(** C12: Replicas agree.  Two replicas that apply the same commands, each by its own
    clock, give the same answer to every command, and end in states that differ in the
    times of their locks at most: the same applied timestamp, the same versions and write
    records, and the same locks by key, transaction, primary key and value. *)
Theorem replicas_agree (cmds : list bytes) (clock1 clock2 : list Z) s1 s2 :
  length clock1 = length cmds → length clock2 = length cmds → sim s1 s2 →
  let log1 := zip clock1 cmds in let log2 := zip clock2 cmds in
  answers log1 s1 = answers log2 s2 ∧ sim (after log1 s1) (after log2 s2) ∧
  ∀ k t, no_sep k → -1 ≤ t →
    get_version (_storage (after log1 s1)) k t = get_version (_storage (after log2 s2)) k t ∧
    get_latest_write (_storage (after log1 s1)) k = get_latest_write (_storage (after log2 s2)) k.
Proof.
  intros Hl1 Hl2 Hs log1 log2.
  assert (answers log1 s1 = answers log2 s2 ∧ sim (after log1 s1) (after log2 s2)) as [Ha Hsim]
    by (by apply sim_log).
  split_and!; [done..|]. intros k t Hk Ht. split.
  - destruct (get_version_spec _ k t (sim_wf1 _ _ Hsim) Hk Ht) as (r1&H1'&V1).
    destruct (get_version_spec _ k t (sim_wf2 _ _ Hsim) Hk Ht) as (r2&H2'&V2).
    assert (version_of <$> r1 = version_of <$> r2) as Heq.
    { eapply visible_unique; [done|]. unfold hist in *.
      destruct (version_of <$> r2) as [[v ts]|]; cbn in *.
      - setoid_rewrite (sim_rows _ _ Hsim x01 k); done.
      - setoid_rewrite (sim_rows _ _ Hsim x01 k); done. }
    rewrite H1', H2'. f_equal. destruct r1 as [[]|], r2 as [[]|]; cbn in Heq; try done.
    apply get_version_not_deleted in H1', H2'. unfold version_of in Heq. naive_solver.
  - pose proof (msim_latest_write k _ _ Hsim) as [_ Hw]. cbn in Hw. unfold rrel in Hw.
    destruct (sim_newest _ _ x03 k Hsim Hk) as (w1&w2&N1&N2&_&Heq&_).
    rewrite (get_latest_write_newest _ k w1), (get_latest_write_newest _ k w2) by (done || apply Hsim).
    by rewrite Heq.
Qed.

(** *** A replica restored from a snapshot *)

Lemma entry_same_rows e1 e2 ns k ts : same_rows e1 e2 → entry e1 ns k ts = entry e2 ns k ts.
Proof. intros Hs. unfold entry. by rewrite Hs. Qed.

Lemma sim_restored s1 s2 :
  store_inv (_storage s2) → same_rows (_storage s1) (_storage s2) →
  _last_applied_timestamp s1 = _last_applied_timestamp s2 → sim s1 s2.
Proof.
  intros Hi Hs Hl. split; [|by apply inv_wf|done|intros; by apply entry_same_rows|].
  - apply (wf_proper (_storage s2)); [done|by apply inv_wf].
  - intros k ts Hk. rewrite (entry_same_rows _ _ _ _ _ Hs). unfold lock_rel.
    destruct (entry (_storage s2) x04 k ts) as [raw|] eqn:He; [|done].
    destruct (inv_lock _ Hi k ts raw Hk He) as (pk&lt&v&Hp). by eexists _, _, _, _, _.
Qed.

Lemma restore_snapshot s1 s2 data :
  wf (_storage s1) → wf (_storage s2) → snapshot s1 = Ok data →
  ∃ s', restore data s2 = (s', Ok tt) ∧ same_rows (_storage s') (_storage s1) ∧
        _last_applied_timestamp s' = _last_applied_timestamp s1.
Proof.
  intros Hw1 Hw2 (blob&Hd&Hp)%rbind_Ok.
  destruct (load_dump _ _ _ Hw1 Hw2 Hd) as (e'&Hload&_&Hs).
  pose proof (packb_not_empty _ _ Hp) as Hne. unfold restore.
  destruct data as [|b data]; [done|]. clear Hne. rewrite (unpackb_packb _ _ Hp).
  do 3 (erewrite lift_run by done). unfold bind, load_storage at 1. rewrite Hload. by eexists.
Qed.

_Activity_: Pull every line containing the word "answers" out of the entries above.

_Final answer_:
  answers log1 s1 = answers log2 s2 ∧ sim (after log1 s1) (after log2 s2) ∧
  assert (answers log1 s1 = answers log2 s2 ∧ sim (after log1 s1) (after log2 s2)) as [Ha Hsim]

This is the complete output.